§ Exercise objective: When the line with "ctx_store c = s -> good_sizes" is found, repeat it and all lines that follow it exactly, stopping at the end of the listing.

Content starts

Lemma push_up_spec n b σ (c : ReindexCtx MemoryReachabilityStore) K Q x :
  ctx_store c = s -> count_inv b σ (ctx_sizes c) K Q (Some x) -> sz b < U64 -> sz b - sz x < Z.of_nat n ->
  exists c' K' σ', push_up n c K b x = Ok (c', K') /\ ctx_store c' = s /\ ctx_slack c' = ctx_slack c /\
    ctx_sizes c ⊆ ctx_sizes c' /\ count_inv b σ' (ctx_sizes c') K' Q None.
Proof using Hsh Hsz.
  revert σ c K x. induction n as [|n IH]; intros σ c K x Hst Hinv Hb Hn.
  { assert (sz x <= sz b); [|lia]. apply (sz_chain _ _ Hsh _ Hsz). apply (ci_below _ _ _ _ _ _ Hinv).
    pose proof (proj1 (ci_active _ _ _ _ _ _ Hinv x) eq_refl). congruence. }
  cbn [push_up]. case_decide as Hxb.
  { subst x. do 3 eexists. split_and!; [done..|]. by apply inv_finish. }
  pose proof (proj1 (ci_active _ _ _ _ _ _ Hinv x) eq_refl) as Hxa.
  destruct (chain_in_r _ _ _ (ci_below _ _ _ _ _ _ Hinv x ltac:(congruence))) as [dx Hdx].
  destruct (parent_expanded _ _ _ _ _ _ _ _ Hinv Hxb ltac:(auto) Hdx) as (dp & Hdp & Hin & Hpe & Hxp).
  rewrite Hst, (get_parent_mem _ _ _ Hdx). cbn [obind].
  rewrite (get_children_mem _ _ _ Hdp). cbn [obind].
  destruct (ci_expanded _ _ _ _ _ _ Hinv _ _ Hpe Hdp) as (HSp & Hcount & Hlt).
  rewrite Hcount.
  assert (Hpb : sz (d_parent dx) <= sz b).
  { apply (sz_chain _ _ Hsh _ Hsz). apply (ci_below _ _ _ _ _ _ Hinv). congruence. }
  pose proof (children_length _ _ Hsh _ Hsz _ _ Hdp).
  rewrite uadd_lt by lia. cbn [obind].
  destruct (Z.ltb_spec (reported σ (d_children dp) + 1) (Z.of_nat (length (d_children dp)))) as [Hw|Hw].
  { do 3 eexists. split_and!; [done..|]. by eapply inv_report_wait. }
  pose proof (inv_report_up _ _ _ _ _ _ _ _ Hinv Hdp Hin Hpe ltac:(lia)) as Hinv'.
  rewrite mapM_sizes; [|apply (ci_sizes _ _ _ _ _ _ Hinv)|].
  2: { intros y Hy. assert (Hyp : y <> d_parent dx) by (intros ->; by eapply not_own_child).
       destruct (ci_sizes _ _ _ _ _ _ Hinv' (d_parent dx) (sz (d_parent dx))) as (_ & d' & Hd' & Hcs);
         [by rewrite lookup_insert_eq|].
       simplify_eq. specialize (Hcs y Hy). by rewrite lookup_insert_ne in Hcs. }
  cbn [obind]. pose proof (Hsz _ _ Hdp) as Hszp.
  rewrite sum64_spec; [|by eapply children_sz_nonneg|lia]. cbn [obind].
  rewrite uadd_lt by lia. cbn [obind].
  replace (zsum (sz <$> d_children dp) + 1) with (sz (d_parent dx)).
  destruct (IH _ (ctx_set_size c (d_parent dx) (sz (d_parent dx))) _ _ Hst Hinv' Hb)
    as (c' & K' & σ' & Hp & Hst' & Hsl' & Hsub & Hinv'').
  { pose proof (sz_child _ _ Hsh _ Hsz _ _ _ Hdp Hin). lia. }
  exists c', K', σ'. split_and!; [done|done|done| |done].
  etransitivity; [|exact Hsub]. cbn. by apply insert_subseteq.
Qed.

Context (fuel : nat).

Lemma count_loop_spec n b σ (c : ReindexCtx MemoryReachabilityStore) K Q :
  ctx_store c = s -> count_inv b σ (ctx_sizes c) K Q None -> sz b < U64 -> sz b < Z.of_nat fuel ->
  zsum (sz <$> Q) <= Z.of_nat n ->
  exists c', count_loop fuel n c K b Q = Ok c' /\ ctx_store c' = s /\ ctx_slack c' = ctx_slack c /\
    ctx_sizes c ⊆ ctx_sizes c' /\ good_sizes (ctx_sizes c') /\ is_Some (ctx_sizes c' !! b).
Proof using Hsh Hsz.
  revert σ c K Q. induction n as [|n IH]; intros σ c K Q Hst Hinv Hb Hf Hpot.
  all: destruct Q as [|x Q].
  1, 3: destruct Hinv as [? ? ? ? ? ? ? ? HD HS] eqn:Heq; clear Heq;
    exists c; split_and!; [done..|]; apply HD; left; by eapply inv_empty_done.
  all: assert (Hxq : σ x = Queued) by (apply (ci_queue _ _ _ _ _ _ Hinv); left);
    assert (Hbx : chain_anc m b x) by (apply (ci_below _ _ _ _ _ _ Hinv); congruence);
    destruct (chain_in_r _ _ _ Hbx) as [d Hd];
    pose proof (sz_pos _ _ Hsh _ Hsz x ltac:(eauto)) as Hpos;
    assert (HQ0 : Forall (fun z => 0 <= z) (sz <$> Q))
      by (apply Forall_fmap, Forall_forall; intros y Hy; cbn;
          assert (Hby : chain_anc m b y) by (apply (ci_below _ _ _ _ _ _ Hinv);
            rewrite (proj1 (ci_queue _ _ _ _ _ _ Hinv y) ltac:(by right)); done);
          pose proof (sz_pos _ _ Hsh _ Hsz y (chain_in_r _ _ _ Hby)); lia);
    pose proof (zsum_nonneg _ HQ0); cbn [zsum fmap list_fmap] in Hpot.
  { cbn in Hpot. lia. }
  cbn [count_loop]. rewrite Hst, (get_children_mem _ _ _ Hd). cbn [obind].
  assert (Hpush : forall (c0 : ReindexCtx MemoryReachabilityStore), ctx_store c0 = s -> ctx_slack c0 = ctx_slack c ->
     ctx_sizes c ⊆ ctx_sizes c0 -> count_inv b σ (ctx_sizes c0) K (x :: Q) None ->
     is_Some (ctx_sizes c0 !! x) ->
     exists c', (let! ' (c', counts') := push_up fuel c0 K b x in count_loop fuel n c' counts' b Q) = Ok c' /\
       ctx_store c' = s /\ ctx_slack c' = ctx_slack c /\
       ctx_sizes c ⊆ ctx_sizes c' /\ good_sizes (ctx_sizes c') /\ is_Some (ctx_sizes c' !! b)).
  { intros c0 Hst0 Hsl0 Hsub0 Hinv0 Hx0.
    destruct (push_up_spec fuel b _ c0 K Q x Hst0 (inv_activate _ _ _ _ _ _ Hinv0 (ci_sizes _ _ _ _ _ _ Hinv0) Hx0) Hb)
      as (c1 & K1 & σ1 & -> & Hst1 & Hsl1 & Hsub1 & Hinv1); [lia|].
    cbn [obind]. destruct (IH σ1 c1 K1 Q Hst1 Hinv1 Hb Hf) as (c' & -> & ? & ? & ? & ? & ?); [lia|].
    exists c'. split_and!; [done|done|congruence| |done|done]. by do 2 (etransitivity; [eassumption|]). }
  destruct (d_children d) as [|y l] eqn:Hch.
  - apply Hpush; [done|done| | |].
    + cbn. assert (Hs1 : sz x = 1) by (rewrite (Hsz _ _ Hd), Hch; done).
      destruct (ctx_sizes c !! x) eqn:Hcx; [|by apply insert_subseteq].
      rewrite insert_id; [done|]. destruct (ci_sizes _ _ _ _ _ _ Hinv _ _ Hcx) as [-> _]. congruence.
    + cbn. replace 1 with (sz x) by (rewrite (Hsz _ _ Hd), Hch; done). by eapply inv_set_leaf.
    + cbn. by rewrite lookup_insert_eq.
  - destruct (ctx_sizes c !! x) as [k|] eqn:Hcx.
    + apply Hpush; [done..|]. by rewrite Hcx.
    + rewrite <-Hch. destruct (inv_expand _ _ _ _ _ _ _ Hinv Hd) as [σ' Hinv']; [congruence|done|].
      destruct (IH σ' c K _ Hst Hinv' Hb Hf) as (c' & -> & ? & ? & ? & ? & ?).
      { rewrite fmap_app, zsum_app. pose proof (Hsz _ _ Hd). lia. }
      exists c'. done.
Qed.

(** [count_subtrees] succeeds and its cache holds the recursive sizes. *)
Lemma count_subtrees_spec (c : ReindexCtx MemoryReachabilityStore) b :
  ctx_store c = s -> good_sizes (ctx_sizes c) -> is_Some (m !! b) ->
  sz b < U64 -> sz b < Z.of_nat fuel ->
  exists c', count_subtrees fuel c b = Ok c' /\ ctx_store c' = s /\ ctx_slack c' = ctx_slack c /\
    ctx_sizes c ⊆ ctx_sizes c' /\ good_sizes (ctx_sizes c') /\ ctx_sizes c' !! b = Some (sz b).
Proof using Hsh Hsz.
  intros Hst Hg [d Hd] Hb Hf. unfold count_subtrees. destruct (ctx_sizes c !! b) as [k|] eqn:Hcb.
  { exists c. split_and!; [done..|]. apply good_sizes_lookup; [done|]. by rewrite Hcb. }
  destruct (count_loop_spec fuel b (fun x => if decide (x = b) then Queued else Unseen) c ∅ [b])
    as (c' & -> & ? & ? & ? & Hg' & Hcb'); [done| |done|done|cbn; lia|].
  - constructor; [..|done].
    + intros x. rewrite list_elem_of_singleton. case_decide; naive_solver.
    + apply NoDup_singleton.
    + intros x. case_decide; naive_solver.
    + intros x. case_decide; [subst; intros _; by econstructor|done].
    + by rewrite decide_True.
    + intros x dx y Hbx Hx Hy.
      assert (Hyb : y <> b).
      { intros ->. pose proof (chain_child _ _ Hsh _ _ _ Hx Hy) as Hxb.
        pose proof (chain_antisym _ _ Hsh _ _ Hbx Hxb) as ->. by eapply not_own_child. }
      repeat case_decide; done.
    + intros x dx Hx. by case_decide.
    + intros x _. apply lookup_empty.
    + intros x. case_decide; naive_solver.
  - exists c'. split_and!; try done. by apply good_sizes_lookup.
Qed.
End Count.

Content ends

§ Response box:
  ctx_store c = s -> good_sizes (ctx_sizes c) -> is_Some (m !! b) ->
  sz b < U64 -> sz b < Z.of_nat fuel ->
  exists c', count_subtrees fuel c b = Ok c' /\ ctx_store c' = s /\ ctx_slack c' = ctx_slack c /\
    ctx_sizes c ⊆ ctx_sizes c' /\ good_sizes (ctx_sizes c') /\ ctx_sizes c' !! b = Some (sz b).
Proof using Hsh Hsz.
  intros Hst Hg [d Hd] Hb Hf. unfold count_subtrees. destruct (ctx_sizes c !! b) as [k|] eqn:Hcb.
  { exists c. split_and!; [done..|]. apply good_sizes_lookup; [done|]. by rewrite Hcb. }
  destruct (count_loop_spec fuel b (fun x => if decide (x = b) then Queued else Unseen) c ∅ [b])
    as (c' & -> & ? & ? & ? & Hg' & Hcb'); [done| |done|done|cbn; lia|].
  - constructor; [..|done].
    + intros x. rewrite list_elem_of_singleton. case_decide; naive_solver.
    + apply NoDup_singleton.
    + intros x. case_decide; naive_solver.
    + intros x. case_decide; [subst; intros _; by econstructor|done].
    + by rewrite decide_True.
    + intros x dx y Hbx Hx Hy.
      assert (Hyb : y <> b).
      { intros ->. pose proof (chain_child _ _ Hsh _ _ _ Hx Hy) as Hxb.
        pose proof (chain_antisym _ _ Hsh _ _ Hbx Hxb) as ->. by eapply not_own_child. }
      repeat case_decide; done.
    + intros x dx Hx. by case_decide.
    + intros x _. apply lookup_empty.
    + intros x. case_decide; naive_solver.
  - exists c'. split_and!; try done. by apply good_sizes_lookup.
Qed.
End Count.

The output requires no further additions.